Among the physicians surveyed, 27.4% reported high depersonalization, 39.9% reported high emotional exhaustion and 45.6% met the criteria for burnout. But even small increases in teamwork and safety climate were related to improvements in physicians’ feelings of depersonalization, burnout or emotional exhaustion.
“It is logical that better safety climate and better teamwork climate are associated with lower burnout. I'm not sure we knew whether there would be this kind of dose response,” said the study’s lead author, Lisa Rotenstein, MD.
The study’s authors concluded that each one-point increase in teamwork climate was associated with 16% lower odds of high emotional exhaustion, 26% lower odds of high depersonalization and 20% lower odds of burnout. Similarly, each one-point increase in safety climate was associated with 21% lower odds of high emotional exhaustion, 10% lower odds of high depersonalization and 19% lower odds of burnout.
Dr. Rotenstein called the results “striking,” suggesting that they offer hope even to struggling health care organizations that may not be able to completely overhaul their environments overnight. Making slow, steady improvements will create clear results, she argued.
“There is value in incremental change, and that is valuable for health care leaders as well,” said Dr. Rotenstein, an internist and medical director of ambulatory quality and safety at University of California, San Francisco Health.
“It's hard, especially across a large organization, to change the teamwork climate and the safety climate overnight, but what's important is the incremental work in this space,” she added.
Fighting burnout, step by step
Physician burnout presents a continued challenge in U.S. health care. Though burnout appears to have fallen since the high-water mark during the COVID-19 public health emergency, rates remain high and troubling, with almost half of physicians reporting symptoms of burnout.
The good news, Dr. Rotenstein said, is that there are established ways to increase safety and team-based care in health care settings, and those methods will yield positive results in the lives of physicians who work there.

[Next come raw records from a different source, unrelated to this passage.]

(** [for x in xs: s = body(x, s)], stopping at the first exception. *)
Fixpoint for_each {A S} (xs : list A) (body : A -> S -> result S) (s : S)
    : result S :=
  match xs with
  | [] => ok s
  | x0 :: xs' => s' <- body x0 s ;; for_each xs' body s'
  end.

(** [range(a, b)] *)
Definition range (a b : nat) : list nat := seq a (b - a).

(** ** Lines 126-136 and 198-262: the weights

    A volume of shape [(nz, ny, nx)] is the list of its [nz] levels, a
    level the list of its [ny * nx] cells. *)

(** Line 173: [vrs[i]] is the velocity field of [Grids[i]]; its mask. *)
Definition velocity_masks (gs : list Grid) : list (list (list bool)) :=
  map vel_mask gs.

Section Weights.

(** [get_bca] of [wind_retrieve.py], for the radars of grids [i] and [j]. *)
Variable get_bca : nat -> nat -> list Q.
(** [math.radians] *)
Variable radians : Q -> Q.
(** [u_init.shape]: [nz] and [ny * nx]. *)
Variable nz nyx : nat.
Variable a : Args.
(** [vrs[i].mask] for each grid. *)
Variable vrs_mask : list (list (list bool)).

Definition full {A} (v : A) : list (list A) := repeat (repeat v nyx) nz.

Definition within_bounds (bca : list Q) : list bool :=
  map (fun b => Qle_bool (radians (min_bca a)) b &&
                Qle_bool b (radians (max_bca a))) bca.

Definition either_bound (bca : list Q) : list bool :=
  map (fun b => Qle_bool (radians (min_bca a)) b ||
                Qle_bool b (radians (max_bca a))) bca.

(** Lines 212-221 (with [r = i]) and 223-232 (with [r = j]). *)
Definition observation_weight (bca : list Q) (r k : nat)
    (weights : list (list (list Q))) : result (list (list (list Q))) :=
  w_r <- getitem weights r ;;
  match weights_obs a with
  | None =>
      cur_array <- getitem w_r k ;;
      vr <- getitem vrs_mask r ;;
      mask <- getitem vr k ;;
      cond <- elementwise andb (map negb mask) (within_bounds bca) ;;
      cur_array <- where_mask (fun w => w + 1) cond cur_array ;;
      w_r <- setitem w_r k cur_array ;;
      setitem weights r w_r
  | Some given =>
      g_r <- getitem given r ;;
      g_rk <- getitem g_r k ;;
      old <- getitem w_r k ;;
      w_r <- assign_level w_r k g_rk old ;;
      setitem weights r w_r
  end.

“Organizations can lean on a really good body of evidence as they're considering how to take these factors and enact change,” she said.
The process isn’t painless, though.
“You have to equip managers across your organization to be promoting good teamwork structures and a strong safety climate, and that is not trivial. … This is not work that the leader at the top can dictate,” Dr. Rotenstein said. “It actually has to do with empowering local leaders to create these climates day by day and make physicians feel valued and feel like they are a strong part of the organization that has a say.”
Giving control back to physicians
The researchers also concluded that physicians practicing in an academic medical center had lower odds of depersonalization and burnout compared with those in private practice. These results may be explained by the greater flexibility afforded to academic physicians to lessen their hours or alter the structure of their work, said Dr. Rotenstein.
“In academic environments, often folks are able to change the content of their work without stepping away from clinical work completely,” she said. “That's obviously not possible in every environment but … the health care system is coming back to this idea of: How do you get physicians a little bit of control over their work lives?”
“If it doesn't feel feasible for physicians to have a full FTE [full-time equivalent] of work, which we know is prevalent across the United States given the encompassing nature of patient care, then it's worth it for multiple types of organizations to think about how they can sustain physician careers in creative ways, maybe looking at the examples from academic environments,” Dr. Rotenstein said.
Other studies have revealed that giving control back to physicians can lead to improvements in many areas, she said.
“Our previous work has shown the ability of physicians working in physician-owned practices to better improve quality in their practices without increasing burnout,” Dr. Rotenstein said. “The reason for those findings is because those physicians have more control over their practice environments over their teams, over the climate.”
The findings offer an opportunity for health systems and physician practices to examine the way physicians’ work environments are helping them—as well as their patients.
“Alongside individual-focused interventions, which have often been a focus of burnout relief efforts … it might be helpful to get back to the basics to improve how our teams function and the culture of our organizations,” Dr. Rotenstein said. “But that is easier said than done.”